Все это длилось долгие минуты, четверти часа. Уже смеркало, поднялся предночной ветер, я узнал его по запаху. Время от времени двери спальни открывались, в средину заглядывали родственники. Тетки-близняшки снова начали плакать. Доктор открыл свою сумку, блеснули металл и стекло. Он вонзил иглу в руку дедушки, вколол в жилу какую-то темную жидкость, потом сунул руку в кармашек жилета, глянул на часы. Дедушкины пальцы сжали одеяло; я сжимал вспотевшую ладошку Ларисы. Чего мы там ждали, вцепившись в парапет, приклеившись к стене в пяти метрах над землей? Какой секрет желали подглядеть?
Правда, в конце концов, подглядели. Дедушка вдруг уселся, мы увидели его лицо, перепуганные глаза, слюну и кровь на подбородке. Он начал кашлять, хватаясь за грудь. К нему припал Доктор, припал папа, остальные члены семьи — пока Доктору не пришлось на них накричать, лишь после того отодвинулись. Дедушка, с искаженным от боли лицом, что-то хрипло шептал. Видимо, его не могли понять, потому что вдруг утихли, и тогда четко прозвучали слова Пастора: — Закон Господа совершенен — он подкрепляет дух; свидетельство Господа несомненно — поучает глупца; приказы Господа справедливы — они радуют сердце; заповедь Господняя просветляет глаза и просвещает тебя… — Лариса крепко схватила меня за рубашку, отвернула голову от окна. — Умрет, умрет, умрет, умрет. — Ну, умрет, а ты замолкнешь тут?! — рявкнул я на нее.
Ведь там, внутри, происходили удивительнейшие вещи. Доктор поднял над головой пустые руки и отошел от кровати. Папа, тетки и дяди стояли молча, неожиданно окаменев. Пастор же, склонившись над дедушкой Михалом, яростно кричал на него:
— Вплоть до могилы! Вплоть до могилы! Вплоть до могилы!

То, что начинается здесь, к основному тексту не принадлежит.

(** X10: a pattern with a row of no column is never composed: whatever the
    images are, the directory is made, an exception is raised (the
    [ZeroDivisionError] of the cell width at that row, unless something
    raised before it) and no composite is saved. *)
Theorem compose_zero_row_raises fs args cfg folder imgs prof lay rows :
  layouts cfg !! orient_of (fst (prof_size prof)) (snd (prof_size prof)) = Some lay ->
  patterns lay !! pretty (length imgs) = Some rows ->
  In 0 rows ->
  exists e,
    compose_profile fs args cfg folder imgs prof
    = ([Mkdir (path_join (args_out_dir args) (prof_tag prof))], Raise e).
Proof.
  intros Hlay Hpat Hin. unfold compose_profile.
  destruct (prof_size prof) as [cw ch]. cbn [fst snd] in Hlay.
  unfold lookup_key. rewrite Hlay. cbn [lift io_bind]. rewrite Hpat.
  cbn [lift io_bind emit].
  destruct (paste_rows fs imgs cw ch (default 0 (gutter lay)) rows rows 0 0)
    as [ps|e] eqn:Hps; cbn [io_bind app].
  - apply paste_rows_nonzero in Hps. rewrite List.Forall_forall in Hps.
    exfalso. exact (Hps 0 Hin eq_refl).
  - exists e. reflexivity.
Qed.

Lemma compose_zero_row_raises_witness :
  exists e,
    compose_profile all_readable default_args broken_cfg (in_input "b")
      (folder_images (in_input "b") four_jpgs) square_profile
    = ([Mkdir (path_join (args_out_dir default_args) (prof_tag square_profile))],
       Raise e).
Proof.
  apply (compose_zero_row_raises all_readable default_args broken_cfg (in_input "b")
           (folder_images (in_input "b") four_jpgs) square_profile
           broken_layout [2; 0; 2]).
  - vm_compute. reflexivity.
  - vm_compute. reflexivity.
  - right. left. reflexivity.
Defined.

End ComposeMore.

Section ComposeCount.

Local Open Scope io_scope.

Lemma compose_profile_count fs args cfg folder imgs prof evs :
  compose_profile fs args cfg folder imgs prof = (evs, Ok tt) ->
  length (List.filter is_save evs) = 1%nat.
Proof.
  unfold compose_profile. destruct (prof_size prof) as [cw ch]. intros H.
  apply io_bind_ok in H as (e1 & lay & e2 & Hlay & H & ->).
  apply io_bind_ok in H as (e3 & rows & e4 & Hrows & H & ->).
  apply io_bind_ok in H as (e5 & [] & e6 & Hmk & H & ->).
  apply io_bind_ok in H as (e7 & ps & e8 & Hps & H & ->).
  unfold lift, emit in *.
  injection Hlay as <- _. injection Hrows as <- _. injection Hmk as <-.
  injection Hps as <- _. injection H as <-. reflexivity.
Qed.

(** X11: a folder with images whose composition finishes has one composite
    saved for every profile, whatever the number of its images. *)
Theorem finished_compose_counts fs args cfg folder children evs :
  folder_images folder children <> [] ->
  run_compose fs args cfg folder children = (evs, Ok tt) ->
  length (List.filter is_save evs) = length (profiles (outputs cfg)).
Proof.
  intros Hne H. unfold run_compose in H.
  destruct (folder_images folder children) as [|p imgs]; [congruence|].
  cbn [length Nat.eqb] in H.
  rewrite (for_each_count is_save 1 _ _
             (fun x e Hx => compose_profile_count _ _ _ _ _ _ _ Hx) _ H). lia.
Qed.

Lemma finished_compose_counts_witness :
  exists evs,
    run_compose all_readable default_args grid_cfg (in_input "b") four_jpgs
    = (evs, Ok tt)
    /\ length (List.filter is_save evs) = length (profiles (outputs grid_cfg)).
Proof.
  eexists. split; [vm_compute; reflexivity|].
  apply (finished_compose_counts all_readable default_args grid_cfg
           (in_input "b") four_jpgs).
  - vm_compute. discriminate.
  - vm_compute. reflexivity.
Defined.

End ComposeCount.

Я не очень понимал, что бы это могло значить. Неужели только рефрен очередной молитвы? Пастор выговаривал эти три слова голосом, предназначенным для осуждающих и проклинающих проповедей; он был повернут к окну спиной, только я прекрасно мог себе представить, как сейчас выглядит его лицо.
Что самое странное, казалось, несмотря ни на что, будто бы дедушка его не слышал. Он пусто глядел прямо перед собой — то есть, куда-то вправо, в угол спальни между кроватью и дверью — и дышал свое. На губах лопались кровавые пузырьки. У меня во рту собиралось на рвоту. Сглотнул с огромным усилием.
И тут Пастор замолк. Кто-то вскрикнул; кажется, какая-то из теток. Лампочка замигала, как будто бы вокруг абажура пролетела громадная моль. В том месте, в которое всматривался дедушка Михал, набухла тень; набухла, разрослась на треть помещения, затем быстро отступила и растворилась.
Зеленое платьице, роза в темных волосах, загорелые, обнаженные плечи. Она тепло улыбается, подходя к дедушке, садясь на кровати, беря в свою ладонь дрожащую руку старика; он улыбается ей.
Полнейшая тишина. Пастор вздымает руку, словно готовясь к удару Моисея[1]. Папа хватает его за ту руку, удерживает Тетка Иоанна отворачивается от всех них, опирает лоб о стену.
Молодая женщина с розой в волосах снова укладывает дедушку на кровать, подсовывает ему под голову подушку. В этой тишине я бы услышал, если бы она что-то сказала; но не говорит ничего. Она склоняется над дедушкой. Мне казалось, она его поцелует — но нет. Оттирает верхом ладони его полуоткрытые губы, осторожно закрывает его веки. Она все так же легко улыбается. В ушах у нее серебряные сережки, маленькие, блестящие.